Red Hat Bugzilla – Bug 1299752
One of the bricks on hot tier doesn't heal after node failure/recovery
Last modified: 2016-09-17 10:18:57 EDT
Description of problem:
On a tiered volume with hot tier set as replica, one of the brick doesn't heal after node failure/recovery. Node was rebooted after it turned unresponsive and a hard reboot was performed. cpu utilization of glusterfsd process (of affected node's hot tier brick) is at 200% and lots of error messages are seen in brick, tier logs.
We are yet to determine what triggered this issue and how the system ended up in such state.
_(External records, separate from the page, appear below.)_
(** * National Levee Database notebooks: bulk download and clip

    A shallow embedding of the two notebooks of the repository:

    - [1_NLD_Bulk_Download.ipynb]: [featurelayer2shapefile_ogr] and
      [row_func], which download ArcGIS feature layers into local
      shapefiles through GDAL/OGR;
    - [2_NLD_Clip_and_Vis.ipynb]: the two-pass clip ([boundary_geom],
      [clip_possible_gdf], [clip_exact_gdf]) of a layer against a
      watershed boundary through geopandas.

    The notebooks are glue over third-party libraries.  The code of the
    notebooks is embedded as it is written; the libraries it calls (OGR,
    the remote feature service, [os.path], geopandas' spatial index and
    shapely's predicates) appear as explicit collaborators: concrete
    executable models where a behaviour has to be fixed, interfaces with
    laws where only a contract is known. *)

From Stdlib Require Import ZArith Ascii List Lia.
From Stdlib Require String.
From Stdlib Require Import Numbers.DecimalString Numbers.DecimalZ.
From stdpp Require Import base option list sorting gmap strings.

(** ** Python strings *)

Module Str.

(** [s.partition(c)]: the text before the first [c], and the text after
    it when [c] occurs. *)
Fixpoint partition (c : ascii) (s : string) : string * option string :=
  match s with
  | EmptyString => (EmptyString, None)
  | String a s' =>
      if Ascii.eqb a c then (EmptyString, Some s')
      else let '(l, r) := partition c s' in (String a l, r)
  end.

(** [s.split(c)] for a one-character separator. *)
Fixpoint split (c : ascii) (s : string) : list string :=
  match s with
  | EmptyString => [EmptyString]
  | String a s' =>
      if Ascii.eqb a c then EmptyString :: split c s'
      else match split c s' with
           | w :: ws => String a w :: ws
           | [] => [String a EmptyString]
           end
  end.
Volume Name: reg-test-cycle1
Volume ID: f4b57f6b-f54b-4e46-834e-1a3ee2718a57
Number of Bricks: 20
Hot Tier :
Hot Tier Type : Distributed-Replicate
Number of Bricks: 4 x 2 = 8
Brick7: 10.70.43.141:/rhs/brick6/leg2 --> source
Brick8: 10.70.42.45:/rhs/brick6/leg2 -> sink
Cold Tier Type : Distributed-Disperse
Number of Bricks: 2 x (4 + 2) = 12
Version-Release number of selected component (if applicable):
Unable to determine if this is reproducible
Steps to Reproduce:
There are no exact steps to reproduce this issue
The glusterfsd process consumes 200% of cpu and heal doesn't happen on the hot tier brick of one of the nodes
No brick failure, high cpu consumption or heal failure
sosreport an the affected node seems to hang, I'll update necessary logs manually from that node.